What’s better than ‘real’ pumpkin pie? A protein pumpkin pie with additional perks of not making us immobile even if we fill ourselves by eating lots of it. Unbelievably easy and delicious, a protein pumpkin pie is a Thanksgiving special delicacy which is really quick to make and completely fuss-free apart from being nutritious and packed with vitamin C, fiber and protein.
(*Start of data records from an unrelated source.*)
Lemma yield_held E w c r : dl_sys w -> rqs (base w) !! c = Some r -> swp E (yield_task_dl c) w (fun _ w' => held w w').
Proof. intros H Hr. apply held_cons; [done|]. by eapply yield_step_dl; [apply H|]. Qed.

Lemma check_preempt_held E w c r t p :
  dl_sys w -> rqs (base w) !! c = Some r -> rts (base w) !! t = Some p ->
  swp E (check_preempt_curr_dl c t) w (fun _ w' => held w w').
Proof.
  intros H Hr Hp. destruct (curr_parts w c r H Hr) as (q & f & k & Hq & Hf & _). destruct (task_parts w t p H Hp) as (e & _ & He & _).
  assert (Hres : swp E (resched (curr r)) w (fun _ w' => held w w')).
  { eapply swp_cons; [by apply (resched_held E w _ q)|]. by intros ? w' []. }
  unfold check_preempt_curr_dl. do 4 dread. destruct (dl_entity_preempt e f); [done|]. apply swp_when; [intros _|done].
  unfold check_preempt_equal_dl. do 6 dread. cbv zeta. destruct (_ || _); [by apply swp_ret|]. by destruct (_ && _).
Qed.

Lemma check_preempt_task_held E w c r t p :
  dl_sys w -> rqs (base w) !! c = Some r -> rts (base w) !! t = Some p ->
  swp E (check_preempt_task_dl c t) w (fun _ w' => held w w').
Proof.
  intros H Hr Hp. destruct (curr_parts w c r H Hr) as (q & f & k & Hq & Hf & _). unfold check_preempt_task_dl. do 3 dread. apply swp_then.
  - destruct (decide _); [by eapply check_preempt_held|]. apply swp_when; [intros _|done].
    eapply swp_cons; [by apply (resched_held E w _ q)|]. by intros ? w' [].
  - intros ? w1 H1. destruct (held_rq _ _ c H1) as [r1 Hr1]; [by eexists|].
    destruct (curr_parts w1 c r1 (proj1 H1) Hr1) as (q1 & f1 & k1 & Hq1 & _ & Hk1). do 3 dread.
    apply swp_when; intros _; [|by apply held_refl, H1]. apply base_held; [apply H1|]. by eapply calms_put_rq.
Qed.

Section Contend.
Variables (contend : nat -> nat -> dlw -> option dlw) (fuel : nat).
Hypothesis Hpolite : polite_dl contend.

(** the push loops end if nothing interferes and the fuel exceeds the number of tasks *)
Definition starved_dl w : Prop := alone_dl contend -> (fuel <= size (rts (base w)))%nat.

Lemma held_size w w' : held w w' -> size (rts (base w')) = size (rts (base w)).
Proof.
  intros [_ H]. rewrite <- !size_dom, <- (dom_fmap_L class (rts (base w'))), <- (dom_fmap_L class (rts (base w))).
  by rewrite (ps_class _ _ H).
Qed.
Lemma held_starved w w' : held w w' -> starved_dl w' -> starved_dl w.
Proof. intros H. unfold starved_dl. by rewrite (held_size w w' H). Qed.
(** [t] is queued and becomes a buddy *)
Lemma set_buddy_ok run V t p e x (g : cfs_rq -> cfs_rq) :
  fair_ok run V -> f_rts V !! t = Some p -> f_ents V !! t = Some e -> v_on e = true -> tasks (f_krn V) !! t = Some x ->
  (forall q k, see_cfs q = v_cfs k -> t ∈ v_list k -> rebuddied k (on_cfs (see_cfs (g q)) k)) ->
  vwp V (c ← cpu_of t; q ← cfs_of c; put_cfs c (g q)) (fun _ V' => upheld run (f_ents V) V V').
Proof.
  intros H Hp He Hon Hx Hg. destruct (fair_home _ _ _ _ H Hp) as (e' & x' & k & He' & Hx' & Hk).
  assert (x' = x) as -> by congruence. vstep. vstep. intros q Hq. apply (put_buddies run V (tcpu x) k); [done|done|].
  apply Hg; [done|]. by rewrite <- (fair_queued run V t p e x k H Hp He Hx Hk).
Qed.

Lemma set_last_buddy_ok run V t p e :
  fair_ok run V -> f_rts V !! t = Some p -> f_ents V !! t = Some e -> v_on e = true ->
  vwp V (set_last_buddy t) (fun _ V' => upheld run (f_ents V) V V').
Proof.
  intros H Hp He Hon. destruct (fair_home _ _ _ _ H Hp) as (_ & x & _ & _ & Hx & _). unfold set_last_buddy. vstep. intros y _.
  destruct (_ =? _); [apply vwp_ret; by apply upheld_refl|]. eapply set_buddy_ok; try done. intros q k Hq Ht.
  split; [rewrite <- Hq; by destruct k|]. intros u Hu. unfold buddies in *. cbn in Hu. rewrite <- Hq. cbn. destruct Hu as [?|[[= <-]|?]]; auto.
Qed.

Lemma set_next_buddy_ok run V t p e :
  fair_ok run V -> f_rts V !! t = Some p -> f_ents V !! t = Some e -> v_on e = true ->
  vwp V (set_next_buddy t) (fun _ V' => upheld run (f_ents V) V V').
Proof.
  intros H Hp He Hon. destruct (fair_home _ _ _ _ H Hp) as (_ & x & _ & _ & Hx & _). unfold set_next_buddy. vstep. intros y _.
  destruct (_ =? _); [apply vwp_ret; by apply upheld_refl|]. eapply set_buddy_ok; try done. intros q k Hq Ht.
  split; [rewrite <- Hq; by destruct k|]. intros u Hu. unfold buddies in *. cbn in Hu. rewrite <- Hq. cbn. destruct Hu as [[= <-]|[?|?]]; auto.
Qed.

Lemma set_skip_buddy_ok run V t p e :
  fair_ok run V -> f_rts V !! t = Some p -> f_ents V !! t = Some e -> v_on e = true ->
  vwp V (set_skip_buddy t) (fun _ V' => upheld run (f_ents V) V V').
Proof.
  intros H Hp He Hon. destruct (fair_home _ _ _ _ H Hp) as (_ & x & _ & _ & Hx & _). unfold set_skip_buddy.
  eapply set_buddy_ok; try done. intros q k Hq Ht.
  split; [rewrite <- Hq; by destruct k|]. intros u Hu. unfold buddies in *. cbn in Hu. rewrite <- Hq. cbn. destruct Hu as [?|[?|[= <-]]]; auto.
Qed.

(** ** The tick *)

(** with two tasks queued there is one that waits *)
Lemma waiting run V c k : fair_ok run V -> f_rqs V !! c = Some k -> 1 < v_nr (v_cfs k) ->
  exists l, v_left (v_cfs k) = Some l /\ is_Some (f_ents V !! l).
Proof.
  intros H Hk Hn. pose proof (fo_q _ _ H c k Hk) as Hq. rewrite (qo_nr _ _ Hq) in Hn.
  assert (Hex : exists t, t ∈ inorder (v_tree (v_cfs k))).
  { pose proof (qo_nodup _ _ Hq) as Hnd. setoid_rewrite (qo_mem _ _ Hq).
    destruct (v_list k) as [|t [|u l]]; cbn in Hn; [lia|lia|]. apply NoDup_cons in Hnd as [Ht _].
    destruct (decide (v_run (v_cfs k) = Some t)) as [E|E]; [exists u|exists t]; set_solver. }
  destruct Hex as [t Ht]. destruct (qo_tree _ _ Hq) as [_ ->]. destruct (inorder (v_tree (v_cfs k))) as [|l ls] eqn:E; [by apply elem_of_nil in Ht|].
  exists l. split; [done|]. eapply (ac_tree _ _ _ (fair_at _ _ _ _ H Hk)). rewrite E. by left.
Qed.

Lemma check_preempt_tick_ok run V c k t p e u :
  fair_ok run V -> f_rqs V !! c = Some k -> f_ents V !! t = Some e -> f_rts V !! t = Some p -> f_curr V !! c = Some u ->
  1 < v_nr (v_cfs k) -> vwp V (check_preempt_tick c t) (fun _ V' => upheld run (f_ents V) V V').
Proof.
  intros H Hk He Hp Hu Hn. unfold check_preempt_tick. vstep. intros s. vstep. intros q Hq. vstep. intros f Hf.
  pose proof (see_slice s q f) as Hs. destruct (sched_slice s q f) as [ideal q']. cbn in Hs. rewrite Hq in Hs.
  apply vwp_bind. eapply vwp_put_cfs_same; [done|done|]. vstep. intros x Hx. vstep. intros r Hr. cbv zeta.
  destruct (fo_curr _ _ H c u Hu) as (p' & x' & Hp' & _). assert (Hres : mild V (on_base (resched_task (RtRq.curr r)))).
  { apply resched_task_mild. rewrite Hr. by eexists. }
  destruct (_ <? _); [apply vwp_mild; [done|]; intros _; by apply (clear_ok run V c k)|].
  destruct (_ <? _); [apply vwp_ret; by apply upheld_refl|]. destruct (waiting run V c k H Hk Hn) as (l & El & [g Hg]).
  apply vwp_bind. eapply (vwp_deref V _ l); [unfold __pick_first_entity; by rewrite <- El, <- Hs|]. vstep. intros y _. cbv zeta.
  destruct (_ <? 0); [apply vwp_ret; by apply upheld_refl|]. apply vwp_when; [intros _; by apply mild_upheld|intros _; by apply upheld_refl].
Qed.

Lemma task_tick_ok run V c t p x :
  fair_ok run V -> f_curr V !! c = Some t -> f_rts V !! t = Some p -> tasks (f_krn V) !! t = Some x -> tcpu x = c ->
  vwp V (task_tick_fair c t) (fun _ V' => upheld run (f_ents V) V V').
Proof.
  intros H Hu Hp Hx Hc. destruct (fair_home _ _ _ _ H Hp) as (e & x' & k & He & Hx' & Hk). assert (x' = x) as -> by congruence. rewrite Hc in Hk.
  unfold task_tick_fair. vstep. rewrite Hc.
  assert (Htick : vwp V (entity_tick c t) (fun _ V' => upheld run (f_ents V) V V')).
  { unfold entity_tick. apply vwp_mild; [eapply update_curr_mild; by eapply fair_at|]. intros _. apply vwp_mild; [apply clock_mild; by eexists|]. intros n.
    apply vwp_mild; [eapply mild_on_entity; [done|done|apply update_quiet]|]. intros _. vstep. intros q Hq. apply vwp_bind.
    eapply vwp_put_cfs_same; [done|by rewrite see_decay|]. vstep. intros q' Hq'.
    apply vwp_when; [|intros _; by apply upheld_refl]. intros Hn%Z.ltb_lt.
    eapply check_preempt_tick_ok; try done. by rewrite <- Hq'. }
  eapply upheld_seq; [exact Htick|]. intros _ V1 [K1 K2 K3 K4 K5].
  assert (Hu1 : is_Some (f_curr V1 !! c)) by (rewrite K3; by eexists). pose proof (proj2 (fo_dom _ _ K1 c) Hu1) as [k1 Hk1].
  rewrite <- K2. apply mild_upheld; [done|]. by eapply runnable_avg_mild.
Qed.

(** ** Preemption *)

Lemma preempt_curr_ok run V c u (scale : bool) :
  fair_ok run V -> f_curr V !! c = Some u -> vwp V (preempt_curr c scale) (fun _ V' => upheld run (f_ents V) V V').
Proof.
  intros H Hu. destruct (fo_curr _ _ H c u Hu) as (p & x & Hp & Hx & _). destruct (fair_home _ _ _ _ H Hp) as (e & _ & _ & He & _).
  unfold preempt_curr. vstep. intros r <-. apply vwp_mild; [apply resched_task_mild; by eexists|]. intros _.
  vstep. intros s Hs. destruct (negb (se_on_rq s) || _) eqn:Eb; [apply vwp_ret; by apply upheld_refl|].
  apply orb_false_iff in Eb as [Eb _]. apply negb_false_iff in Eb. apply vwp_when; [|intros _; by apply upheld_refl]. intros _.
  eapply set_last_buddy_ok; try done. by rewrite <- Hs.
Qed.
It might be too late to call it a Thanksgiving hangover so let’s just blame it on the weekend and the last traces of winters as we give into sweet treats with this recipe of protein pumpkin pie:
Ingredients:
1 can (15oz) of Pumpkin Puree
3 Eggland's Best Eggs (large)
2 scoops Fiit Lyfe Vanilla Protein Powder
1/2 cup of sweetener
1/4 cup almond milk
1 1/2 tablespoons pumpkin pie spice
2 teaspoons turmeric (optional
2 teaspoon vanilla extract
1 teaspoon baking powder
1 pinch sea salt
Method:
Preheat your oven to 400 degrees F. Mix your pumpkin, eggs, vanilla and almond milk together and then add your dry ingredients. Once combined, pour into a greased or sprayed glass pie pan & sprinkle with fall sprinkles if desired!
Bake for 15 minutes and then reduce the heat to 325 degrees F and bake for another 25-30 minutes or until firm and cracks have formed. Let it cool and top with your favorite topping. Enjoy!
Benefits:
If there is one food item that can lift up your mood or boost it in a jiffy, it has to be pumpkin pie since it is packed with potassium, vitamin C and iron. It benefits the eyesight and the immune system as one slice of it contains more than the recommended daily value of vitamin A while half a cup of it provides nearly a quarter of the daily fiber recommended for adults.
Given that pumpkin is a weight-loss friendly food, move over chocolate cakes for a change and give pumpkin pie a chance as it wins on calories, saturated fat, protein and calcium.